There is no narrative unless you go on the guided tour. Even then the narrative is filled with waffle. The old boys give it some authenticity, character and humour definitely, but there is no script, no curriculum, just a number of waypoints. Watching the bemused wives, yawning fidgeting children and strained looks as people tried to piece it all together I felt the opportunity to engage and involve them slipping away.
Assuming some people go there aware of Enigma, knowing it has something to do with boffins-in-the-war and code-breaking-top-secret-and-all-that-old-bean-pip-pip, a bit of an explanation of the order of events would be helpful.

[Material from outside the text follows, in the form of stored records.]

(** Building the table: it exists only for a non-empty list of rows whose
    first row is as wide as the list of labels. *)
Lemma new_DataFrame_ok rows cols df :
  new_DataFrame (array_of_rows rows) cols = Ok df ->
  (2 <= length cols)%nat ->
  rows <> [] /\ df = {| columns := cols; cells := rows |}.
Proof.
  unfold new_DataFrame, array_of_rows. destruct rows as [|r rows].
  - destruct (Nat.eqb_spec 1 (length cols)); [lia|discriminate].
  - destruct (Nat.eqb (length r) (length cols)); [|discriminate].
    intros [= <-] _. split; [discriminate|reflexivity].
Qed.

Lemma collected_discontinuities (ebm_global : Explanation) (data_df : Frame)
  (y_true : list float) (min_samples : option Z) (st st' : errstate)
  (df : DataFrame) :
  find_discontinuities_from_ebm np_exp argsort float_str calc_embeddings
    ebm_global data_df y_true min_samples st = (Ok df, st') ->
  let threshold := match min_samples with Some m => m | None => 100%Z end in
  exists rows,
    rows <> [] /\ Forall (discontinuity_row_ok np_exp float_str data_df threshold) rows /\
    df = sort_values_desc
           {| columns := discontinuity_columns; cells := rows |} "P-Ratio".
Proof.
  unfold find_discontinuities_from_ebm. cbv zeta.
  set (threshold := match min_samples with
                    | Some m => m
                    | None => default_min_samples
                    end).
  unfold bind at 1.
  destruct (for_eachM _ _ _ st) as [[rows|e] st1] eqn:L; [|discriminate].
  unfold bind, lift, ret.
  destruct (new_DataFrame _ _) as [df0|e] eqn:D; [|discriminate].
  intros [= <- _].
  apply new_DataFrame_ok in D as [Hne ->]; [|cbn; lia].
  exists rows. split; [exact Hne|]. split; [|reflexivity].
  revert L. apply for_eachM_invariant; [|constructor].
  clear. intros acc [j predictor] st r st' Hin Hacc. unfold bind, lift.
  apply in_enumerate in Hin as [Hj Hlab].
  destruct (column (values data_df) j) as [xs|e] eqn:Hx; [|discriminate].
  destruct (take xs (argsort xs)) as [sx|e] eqn:Hsx; [|discriminate].
  destruct (rbind _ _) as [sy|e]; [|discriminate].
  destruct (find_discontinuities_in_sorted np_exp sx sy y_true
              (Some threshold) st) as [[fd|e] st1] eqn:F; [|discriminate].
  apply emitted_rows_shape in F. cbv zeta in F.
  destruct (len fd =? 0)%Z; unfold ret; intros [= <- _]; [exact Hacc|].
  apply Forall_app. split; [exact Hacc|].
  unfold tag_rows. apply Forall_map. eapply Forall_impl; [|exact F].
  intros row (x & n & lpd & -> & Hin & Hl & Hn & _).
  exists (Z.to_nat j), predictor, xs, x, n, lpd.
  rewrite Z2Nat.id by exact Hj. repeat split; try assumption.
  eapply take_In; eauto.
Qed.

(** X15.  When [find_discontinuities_from_ebm] returns, the table has the
    five columns and at least one row, and every row holds a label of the
    frame, a value of that label's column, a sample count above
    [min_samples] (100 by default) and a positive score. *)
Theorem discontinuity_table_contents (ebm_global : Explanation)
  (data_df : Frame) (y_true : list float) (min_samples : option Z)
  (st st' : errstate) (df : DataFrame) :
  find_discontinuities_from_ebm np_exp argsort float_str calc_embeddings
    ebm_global data_df y_true min_samples st = (Ok df, st') ->
  let threshold := match min_samples with Some m => m | None => 100%Z end in
  columns df = discontinuity_columns /\
  cells df <> [] /\
  Forall (discontinuity_row_ok np_exp float_str data_df threshold) (cells df).
Proof.
  intros H threshold. apply collected_discontinuities in H.
  destruct H as (rows & Hne & Hrows & ->). fold threshold in Hrows.
  cbn [sort_values_desc columns cells discontinuity_columns index_of
       String.eqb Ascii.eqb Bool.eqb option_map].
  split; [reflexivity|]. split.
  - intros E. apply Hne. apply Permutation_nil.
    rewrite <- E. apply sort_perm.
  - eapply Permutation_Forall; [symmetry; apply sort_perm|exact Hrows].
Qed.

Lemma reported_rows (data_df : Frame) (predictor : string) (j : nat)
  (xs sorted_x_nz signs : list float) (counter_causal_only : bool)
  (detected : list Z) (results rows : list (string * float)) :
  nth_error (labels data_df) j = Some predictor ->
  column (values data_df) (Z.of_nat j) = Ok xs ->
  (forall x, In x sorted_x_nz -> In x xs) ->
  Forall (fun r => non_monotonicity_row_ok float_str data_df
                     [fst r; float_str (snd r)]) results ->
  report_changepoints counter_causal_only predictor sorted_x_nz signs
    detected results = Ok rows ->
  Forall (fun r => non_monotonicity_row_ok float_str data_df
                     [fst r; float_str (snd r)]) rows.
Proof.
  intros Hl Hx Hsub Hres. unfold report_changepoints.
  apply for_each_invariant; [|exact Hres].
  intros acc c r _ Hacc.
  destruct (_ && _); [now intros [= <-]|].
  destruct (getitem sorted_x_nz c) as [x|e] eqn:E; cbn [rbind];
    [|discriminate].
  intros [= <-]. apply Forall_app. split; [exact Hacc|].
  constructor; [|constructor].
  exists j, predictor, xs, x. repeat split; try assumption.
  apply Hsub. eapply getitem_In; eauto.
Qed.

(** X9.  When [find_non_monotonicities_from_ebm] returns, the table has
    the two columns and at least one row, and every row holds a label of
    the frame and a value of that label's column. *)
Theorem non_monotonicity_table_contents (ebm_global : Explanation)
  (data_df : Frame) (prob_threshold : option float)
  (counter_causal_only : option bool) (st st' : errstate) (df : DataFrame) :
  find_non_monotonicities_from_ebm argsort float_str find_changepoints
    calc_embeddings ebm_global data_df prob_threshold counter_causal_only st
  = (Ok df, st') ->
  columns df = non_monotonicity_columns /\
  cells df <> [] /\
  Forall (non_monotonicity_row_ok float_str data_df) (cells df).
Proof.
  unfold find_non_monotonicities_from_ebm, bind, lift.
  destruct (calculate_slopes _ _ _ _ st) as [[slopes|e] st1]; [|discriminate].
  destruct (for_each _ _ _) as [results|e] eqn:L; [|discriminate].
  destruct (new_DataFrame _ _) as [df0|e] eqn:D; [|discriminate].
  intros [= <- _].
  apply new_DataFrame_ok in D as [Hne ->]; [|cbn; lia].
  cbn [columns cells]. split; [reflexivity|]. split; [exact Hne|].
  apply Forall_map. revert L.
  apply for_each_invariant; [|constructor].
  clear. intros acc [j predictor] r Hin Hacc.
  apply in_enumerate in Hin as [Hj Hlab].
  unfold non_monotonicities_of_feature.
  destruct (column (values data_df) j) as [xs|e] eqn:Hx; cbn [rbind];
    [|discriminate].
  destruct (getitem slopes j) as [my_slopes|e]; cbn [rbind]; [|discriminate].
  destruct (take xs (argsort xs)) as [sx|e] eqn:Hsx; cbn [rbind];
    [|discriminate].
  destruct (take sx _) as [sorted_x_nz|e] eqn:Hnz; cbn [rbind];
    [|discriminate].
  destruct (sign_sequence my_slopes) as [signs|e]; cbn [rbind];
    [|discriminate].
  destruct (len signs <? 3)%Z; [now intros [= <-]|].
  apply (reported_rows data_df predictor (Z.to_nat j) xs); try assumption.
  - now rewrite Z2Nat.id.
  - intros x Hxin. eapply take_In; [exact Hsx|]. eapply take_In; eauto.
Qed.

End MoreTables.

(** ** Runs of the properties above *)

Lemma calc_slopes_keeps_other_modes_run :
  invalid
    {| divide := ModeRaise; over := ModeCall; under := ModeLog;
       invalid := ModeWarn |} = ModeWarn /\
  divide
    {| divide := ModeRaise; over := ModeCall; under := ModeLog;
       invalid := ModeWarn |} = ModeRaise /\
  over
    {| divide := ModeRaise; over := ModeCall; under := ModeLog;
       invalid := ModeWarn |} = ModeCall /\
  under
    {| divide := ModeRaise; over := ModeCall; under := ModeLog;
       invalid := ModeWarn |} = ModeLog.
Proof.
  exact (calc_slopes_keeps_other_modes [0; 1]%float [0; 2]%float [2%float]
           {| divide := ModeRaise; over := ModeCall; under := ModeLog;
              invalid := ModeIgnore |}
           {| divide := ModeRaise; over := ModeCall; under := ModeLog;
              invalid := ModeWarn |} eq_refl).
Defined.

Lemma calc_slopes_mismatch_keeps_ignore_run :
  calc_slopes [0; 1; 2]%float [0; 1; 2; 3; 4]%float default_errstate
  = (Raise ValueError,
     {| divide := ModeWarn; over := ModeWarn; under := ModeIgnore;
        invalid := ModeIgnore |}).
Proof.
  apply (calc_slopes_mismatch_keeps_ignore [0; 1; 2]%float
           [0; 1; 2; 3; 4]%float default_errstate);
    [repeat split | cbn; lia ..].
Defined.

Lemma calculate_slopes_per_feature_run :
  length [[1; 1; -1; -1]%float] = 1%nat /\
  Forall (Forall (fun s => is_finite s = true)) [[1; 1; -1; -1]%float].
Proof.
  exact (calculate_slopes_per_feature Fixture.argsort_sorted
           (Fixture.embeddings (map (fun v => [v]) [0; 1; 2; 1; 0]%float)) tt
           (Fixture.one_feature "dose" [1; 2; 3; 4; 5]%float)
           default_errstate default_errstate [[1; 1; -1; -1]%float] eq_refl).
Defined.


Lemma counter_causal_on_signs_run :
  is_counter_causal [1; 1; -1; -1]%float 2 = true
  <-> nth 1 [1; 1; -1; -1]%float 0%float = 1%float /\
      nth 2 [1; 1; -1; -1]%float 0%float = (-1)%float.
Proof.
  apply (counter_causal_on_signs [1; 1; -1; -1]%float 2).
  - cbn. lia.
  - left. reflexivity.
  - right. reflexivity.
Defined.

Lemma filtered_report_returns_run :
  exists rows,
    report_changepoints true "dose" [1; 2; 3; 4]%float [1; 1; -1; -1]%float
      [0; 2; 9]%Z [] = Ok rows.
Proof.
  apply (filtered_report_returns "dose" [1; 2; 3; 4]%float
           [1; 1; -1; -1]%float [0; 2; 9]%Z []).
  - cbn. lia.
  - repeat constructor; lia.
Defined.

Lemma unfiltered_report_raises_run :
  report_changepoints false "dose" [1; 2; 3; 4]%float [1; 1; -1; -1]%float
    [2; 9]%Z [] = Raise IndexError.
Proof.
  apply (unfiltered_report_raises "dose" [1; 2; 3; 4]%float
           [1; 1; -1; -1]%float [2; 9]%Z [] 9%Z).
  - right. left. reflexivity.
  - left. cbn. lia.
Defined.

Lemma non_monotonicity_table_contents_run :
  exists df,
    fst (find_non_monotonicities_from_ebm Fixture.argsort_sorted
           Fixture.whole_float_str (Fixture.detector [3%Z])
           (Fixture.embeddings
              (map (fun v => [v]) [0; 1; 2; 3; 2; 1; 0]%float)) tt
           (Fixture.one_feature "dose" [1; 2; 3; 4; 5; 6; 7]%float)
           None (Some true) default_errstate) = Ok df /\
    columns df = non_monotonicity_columns /\
    cells df <> [] /\
    Forall (non_monotonicity_row_ok Fixture.whole_float_str
              (Fixture.one_feature "dose" [1; 2; 3; 4; 5; 6; 7]%float))
           (cells df).
Proof.
  eexists. split; [reflexivity|].
  apply (non_monotonicity_table_contents Fixture.argsort_sorted
           Fixture.whole_float_str (Fixture.detector [3%Z])
           (Fixture.embeddings
              (map (fun v => [v]) [0; 1; 2; 3; 2; 1; 0]%float)) tt
           (Fixture.one_feature "dose" [1; 2; 3; 4; 5; 6; 7]%float)
           None (Some true) default_errstate default_errstate).
  reflexivity.
Defined.

Lemma window_is_ordered_run :
  exists prev next,
    getitem (where_ (fun s => (0 <? abs s)%float) [1; 0; 3.5; 0]%float)
      (1 - 1) = Ok prev /\
    next_changepoint_of
      (where_ (fun s => (0 <? abs s)%float) [1; 0; 3.5; 0]%float) 1
      [1; 0; 3.5; 0]%float = Ok next /\
    (0 <= prev < 2)%Z /\ (2 <= next < len [1; 0; 3.5; 0]%float)%Z.
Proof.
  apply (window_is_ordered (fun s => (0 <? abs s)%float)
           [1; 0; 3.5; 0]%float 1 2).
  - right. left. reflexivity.
  - lia.
Defined.

Lemma single_jump_no_rows_run :
  fst (find_discontinuities_in_sorted Fixture.exp_stand_in
         [0; 1; 2; 3; 4; 5]%float [0; 0; 0; 10; 10; 10]%float
         [0; 0; 0; 1; 1; 1]%float (Some 0%Z) default_errstate) = Ok [].
Proof.
  apply (single_jump_no_rows Fixture.exp_stand_in
           [0; 1; 2; 3; 4; 5]%float [0; 0; 0; 10; 10; 10]%float
           [0; 0; 0; 1; 1; 1]%float (Some 0%Z) default_errstate
           [0; 0; 10; 0; 0]%float).
  - reflexivity.
  - cbn. lia.
Defined.

Lemma rows_are_significant_run :
  Forall (fun row =>
            exists x n log_p_diff,
              row = [x; float_of_Z n;
                     Fixture.exp_stand_in (log_p_diff / float_of_Z n)%float;
                     log_p_diff] /\
              In x [0; 1; 4; 6; 7; 7.25; 7.5; 8.5; 9; 10; 11]%float /\
              (0 <? log_p_diff)%float = true /\ (3 < n)%Z /\ (1 <= n)%Z)
         [[1; 4; 3.5; 10]; [7.25; 4; 1.5; 2]]%float.
Proof.
  exact (rows_are_significant Fixture.exp_stand_in
           [0; 1; 4; 6; 7; 7.25; 7.5; 8.5; 9; 10; 11]%float
           [0; 1; 2; 2; 2; 3; 4; 4; 4; 5; 5]%float
           [0; 0; 1; 1; 0; 0; 1; 1; 0; 0; 0]%float
           (Some 3%Z) default_errstate default_errstate
           [[1; 4; 3.5; 10]; [7.25; 4; 1.5; 2]]%float eq_refl).
Defined.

That has the potential to be very dry, but could be implemented in an accessible way. Instead of leaving you at the beginning, with an orientation film in a room like a lecture theatre, turn it into a briefing room. God knows they have enough characters working on site, surely they’d be able to find one who can camp it up a bit.
- You arrive at the gate and you’re each given a laminated card with some gibberish on it as if you were a despatch rider with a radio intercept.
- After parking you make your way to the reception/ticket office where you do the admin. For added authenticity they could give you a “chit”.
- Then you get a briefing (ie. orientation film, context, etc.) and you’re assigned orders to take the card to the correct hut.
- Follow the process of the code-breaking loosely through transcription, cribs, the Bombe, rotor settings, and ultimately decoding the message onto a teletype (or some kind of virtual teletype).
- Scan a barcode on your card and see your unique message from the radio intercept you brought in. Read and interpret the message. It could be an order to invade France or it could be a laundry list.
- See how your piece of information fitted into the war machine. Save some lives. End some others. Steal some Nazi underpants.
All through this process refer to the people involved, the stories, the secrecy, the separation of responsibilities and the possibility that you might fail to decode things or be shut down due to lack of understanding.
This is all, of course, with the caveat that the Heritage Lottery Fund money has now been awarded and there are plans to improve the experience. As this develops I hope they remember to bring us into their world rather than just point at things.